Sadly, stories like Maddie’s are much more common than they used to be. Studies show that the number of children attempting or contemplating suicide has doubled in the past decade. This is a multi-faceted phenomenon that cannot be blamed on any single one factor. I think we make a mistake, however, when we chalk it up to bullying and barely stop to consider what the other factors might be. Kids have always been bullied. They have not always committed suicide at a rate as high a this. Something else is going on here.

As the suicide rate among children has increased exponentially, so has the number of children prescribed psychiatric drugs. There are currently over 7 million kids on some kind of psychotropic medication, and over half of them are being treated for ADHD. Correlation does not prove causation, but isn’t there enough correlation here to make us exceedingly wary about dosing kids with this stuff? There’s a reason why the drug companies list “suicidal thoughts” as a side effect. There’s a reason why health officials in Canada have mandated that the suicide warnings be stronger and clearer.
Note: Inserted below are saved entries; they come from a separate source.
(** [handler(req, res)]: the response, and the requests made to the
    remote system while serving it. *)
Definition handler (w : World) (req : HttpRequest) : HttpResponse * list Call :=
  if String.eqb (req_method req) "OPTIONS" then (respond 200 None, [])
  else if negb (String.eqb (req_method req) "POST")
  then (respond 405 (Some (JObj (obj [("error", JStr "Method not allowed")]))), [])
  else
    match route w (req_body req) [] with
    | (inr response, log) => (response, log)
    | (inl message, log) =>
        (respond 200 (Some (rpcError (-32603) message (optionalId (req_body req)))), log)
    end.

(** * Vocabulary of the specification *)

(** ** Compaction *)

(** The [maxPropertyLength] of the Compaction Options: a non-negative
    integer, or unbounded. *)
Inductive MaxLen :=
| Bounded (n : nat)
| Unbounded.

Definition maxLenNum (m : MaxLen) : JsNum :=
  match m with
  | Bounded n => jlen n
  | Unbounded => PosInf
  end.

(** [out] is the first [n] characters of [s] followed by the truncation
    marker. *)
Definition cut_at (n : nat) (s out : string) : Prop :=
  ∃ pre rest, s = pre +:+ rest ∧ String.length pre = n ∧ out = pre +:+ TRUNCATED.

(** What the specification asks of the compacted value [v'] of a
    property value [v]. *)
Definition compacted_to (m : MaxLen) (v v' : JsVal) : Prop :=
  match v, m with
  | JStr s, Bounded n =>
      (String.length s ≤ n → v' = v) ∧
      (n < String.length s → ∃ out, v' = JStr out ∧ cut_at n s out)
  | _, _ => v' = v
  end.

(** ** Client-side filter *)

(** [t] occurs in [s] as a substring. *)
Definition contains (s t : string) : Prop :=
  ∃ pre post, s = pre +:+ t +:+ post.

(** The text of property [k] of an object as the filter reads it
    ([String(props.k || '')]): empty when the object has no property
    map, or the map has no [k], or its value is falsy. The filter is
    stated without this reading by [isMatched] below. *)
Definition propertyText (P : Platform) (item : Rec) (k : string) : string :=
  match field item "properties" with
  | JObj props =>
      match props !! k with
      | Some v => if truthy v then toStr P v else EmptyString
      | None => EmptyString
      end
  | _ => EmptyString
  end.

(** A text that is not empty and whose lower case contains the lower
    case of some exclusion term: the test as the filter computes it. *)
Definition excludedBy (terms : list string) (text : string) : Prop :=
  text ≠ EmptyString
  ∧ Exists (fun term => contains (toLowerCase text) (toLowerCase term)) terms.

Definition matched (P : Platform) (options : FilterOptions) (item : Rec) : Prop :=
  excludedBy (default [] (excludeCompanies options)) (propertyText P item "company")
  ∨ excludedBy (default [] (excludeJobTitles options)) (propertyText P item "jobtitle").

(** The letters of the code units below 256, each upper-case letter with
    its lower-case letter: A-Z with a-z, and the letters U+00C0-U+00D6
    and U+00D8-U+00DE with the letters 32 above them. *)
Definition letterPairs : list (ascii * ascii) :=
  zip (list_ascii_of_string "ABCDEFGHIJKLMNOPQRSTUVWXYZ")
      (list_ascii_of_string "abcdefghijklmnopqrstuvwxyz")
  ++ map (fun n => (ascii_of_nat n, ascii_of_nat (n + 32))) (seq 192 23 ++ seq 216 7).

(** Two code units that are the same up to the case of a letter. *)
Definition sameLetter (a b : ascii) : Prop :=
  a = b ∨ (a, b) ∈ letterPairs ∨ (b, a) ∈ letterPairs.

(** Two strings that are the same up to the case of their letters. *)
Fixpoint sameFolded (s t : string) : Prop :=
  match s, t with
  | EmptyString, EmptyString => True
  | String a s', String b t' => sameLetter a b ∧ sameFolded s' t'
  | _, _ => False
  end.

(** [text] contains [term] as a substring, up to the case of letters. *)
Definition containsFolded (text term : string) : Prop :=
  ∃ pre mid post, text = pre +:+ mid +:+ post ∧ sameFolded mid term.

(** The value of property [k] of an object, [undefined] when the object
    has no property map or the map has no [k]. *)
Definition propertyValue (item : Rec) (k : string) : JsVal :=
  getProp (field item "properties") k.

(** The text that a property value carries. A string carries itself and
    a missing value (undefined or null) carries none. A value that is no
    text is read as follows: [true] and a number other than 0 and NaN
    carry their [String()], as do arrays and objects, while [false], 0
    and NaN carry none and so count as missing. *)
Definition carriedText (P : Platform) (v : JsVal) : option string :=
  match v with
  | JUndefined | JNull => None
  | JStr s => Some s
  | JBool true => Some "true"
  | JBool false => None
  | JNum NaN => None
  | JNum (Fin q) => if Qeq_bool q 0 then None else Some (numberToString P (Fin q))
  | JNum n => Some (numberToString P n)
  | JArr _ | JObj _ => Some (toStr P v)
  end.

(** The value carries a text that is not empty and that contains one of
    the terms, up to case. *)
Definition matchedBy (P : Platform) (terms : list string) (v : JsVal) : Prop :=
  ∃ text, carriedText P v = Some text ∧ text ≠ EmptyString
          ∧ ∃ term, term ∈ terms ∧ containsFolded text term.

Definition isMatched (P : Platform) (options : FilterOptions) (item : Rec) : Prop :=
  matchedBy P (default [] (excludeCompanies options)) (propertyValue item "company")
  ∨ matchedBy P (default [] (excludeJobTitles options)) (propertyValue item "jobtitle").


(** Every code unit below 256. *)
Definition allUnits : list ascii := map ascii_of_nat (seq 0 256).

(** ** Requests *)

(** The token is configured. *)
Definition configured (w : World) : Prop :=
  match HUBSPOT_ACCESS_TOKEN w with
  | None | Some EmptyString => False
  | Some _ => True
  end.

(** What a request other than a DELETE yields: the decoded answer, or
    the message of the failure. *)
Definition answer (w : World) (c : Call) : string + JsVal :=
  match remote w c with
  | FetchRejected message => inl message
  | HttpFailure status text => inl ("HubSpot API " +:+ pretty status +:+ ": " +:+ text)
  | HttpSuccess json => json
  end.
(** The provider's state after an action: the data installed, or the
    data as they were. *)
Definition dataAfter (data : option AppData) (e : Effect) : option AppData :=
  match e with SetData newData => Some newData | _ => data end.

(** Every task that names a project names a project of the profile. *)
Definition projectsExist (p : Profile.t) : Prop :=
  ∀ t named, t ∈ Profile.tasks p → projectId t = Some named →
    ∃ project, project ∈ Profile.projects p ∧ Project.id project = named.

(** The actions on the projects and tasks of the current profile. *)
Definition onCurrentProfile (a : Action) : bool :=
  match a with
  | SwitchProfile _ | CreateProfile _ _ | RenameProfile _ _ | DeleteProfile _ => false
  | _ => true
  end.

End AppProvider.

(** ** Sample boards *)

Module Sample.

(** A task with the given id, status, order and creation time; the id
    doubles as the title. *)
Definition task (taskId s : string) (o : option Z) (created : Z) : Task :=
  mkTask taskId taskId s o None None created created None.

(** A drop of [taskId], dragged from position [i] of column [s] to
    position [j] of column [s']. *)
Definition drag (taskId s : string) (i : nat) (s' : string) (j : nat) : Board.DropResult :=
  Board.mkDropResult (Some (Board.mkLocation s' j)) (Board.mkLocation s i) taskId.

(** One drag on a board whose context is in step with the local state:
    the local state after it, and the task list with the calls it made
    applied one after another. *)
Definition dragged (now : Z) (tasks : list Task) (result : Board.DropResult)
  : list Task * list Task :=
  let o := Board.handleDragEnd now tasks tasks result in
  (Board.localAfter tasks o, runCalls now (Board.callsOf o) tasks).

(** Three numbered tasks in one column. *)
Definition abc : list Task :=
  [task "a" "todo" (Some 0) 1; task "b" "todo" (Some 1) 2; task "c" "todo" (Some 2) 3].

(** Two numbered tasks in two columns. *)
Definition ab : list Task :=
  [task "a" "todo" (Some 0) 1; task "b" "done" (Some 0) 2].

(** Tasks as [createTask] and [convertIdeaToTask] make them: without an
    order.  Two in to-do, one in the backlog. *)
Definition fresh : list Task :=
  [task "x" "todo" None 1; task "y" "todo" None 2; task "t" "backlog" None 3].

(** Three tasks without an order in the backlog, two in to-do. *)
Definition freshBoard : list Task :=
  [task "p" "backlog" None 1; task "t" "backlog" None 2; task "q" "backlog" None 3;
   task "x" "todo" None 4; task "y" "todo" None 5].

(** Three tasks without an order in one column. *)
Definition freshColumn : list Task :=
  [task "x" "todo" None 1; task "t" "todo" None 2; task "y" "todo" None 3].

(** Four tasks without an order in one column. *)
Definition freshFour : list Task :=
  [task "a" "todo" None 1; task "b" "todo" None 2;
   task "c" "todo" None 3; task "d" "todo" None 4].

(** A numbered board: one task in to-do, two in done. *)
Definition numberedBoard : list Task :=
  [task "a" "todo" (Some 0) 1; task "x" "done" (Some 0) 2; task "y" "done" (Some 1) 3].

(** A task whose status is not a lifecycle state, next to one whose
    status is. *)
Definition withArchived : list Task :=
  [task "a" "todo" (Some 0) 1; task "z" "archived" None 2].

(** What a test reads off a task list: id, status and order. *)
Definition summary (tasks : list Task) : list (string * string * option Z) :=
  (λ t, (id t, status t, order t)) <$> tasks.

End Sample.

(** * Properties *)

(** ** Lookups by id *)

Lemma findById_Some taskId l t :
  findById taskId l = Some t → t ∈ l ∧ id t = taskId.
Proof.
  unfold findById. intros H.
  destruct (list_find _ l) as [[i x]|] eqn:E; simplify_eq/=.
  apply list_find_Some in E as (Hl & Hx & _).
  split; [by eapply list_elem_of_lookup_2 | done].
Qed.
Defenders of these drugs will claim that we can’t draw a straightforward connection between psychotropic meds and violent or suicidal behavior. That’s true. We know the drugs can leave a lasting mark on the developing brains of children, but we don’t know exactly what sort of mark it might leave, or how long it will last, or how it might manifest itself. As pediatric psychologist Ronald Brown says, “There’s more use of psychotropic medication with children than there is research data on it.” But the lack of data is reason enough to refrain from giving pills to our kids. If we don’t fully understand what it might do to a child, how it might interact with his brain, how it might change him, how it might hurt or help him, then the only ethical and prudent course is one of extreme caution.

Extreme caution is not what we’re seeing from the drug companies and the medical establishment. They keep churning out the pills, shoving them down the throats of our children, all while issuing breezy assurances that the medicine is perfectly safe. Safe? It might make a fourth grader consider suicide — but it’s safe? It might alter her personality, make her angry, make her aggressive, make her hallucinate — but it’s safe? I might argue that any drug that could put thoughts into a child’s head is, by definition, unsafe. Especially because a thought is a function of the mind, of consciousness, and nobody on Earth really knows how exactly consciousness relates to the brain. Nobody knows exactly how chemical reactions in the brain could produce something like a thought. Doctors and drug companies are playing in an arena they don’t fully understand.

We should note that childhood suicide is just one of the awful and increasingly common phenomena that could be linked to psychiatric drugs. Mass shooting is another. Dozens of violent attacks in schools have been carried out by kids on, or withdrawing from, psychiatric drugs. And not just kids. The Las Vegas shooter was on anxiety medicine. The Colorado theater shooter was on anti-depressants. The Charlston shooter was known to take a drug called Suboxone. The Virginia Tech shooter was on psychiatric drugs. The list goes on.

Can prescription meds be solely blamed for any of these attacks? Of course not. But I don’t think it’s entirely incidental that so many mass shooters have been on psychotropic drugs. And I don’t think it’s incidental that Maddie Whittsett committed suicide while taking a drug that might cause a child to contemplate suicide. There is a connection here, a very obvious connection. And the drug companies know it. And so do the doctors. And it’s time we start holding them accountable.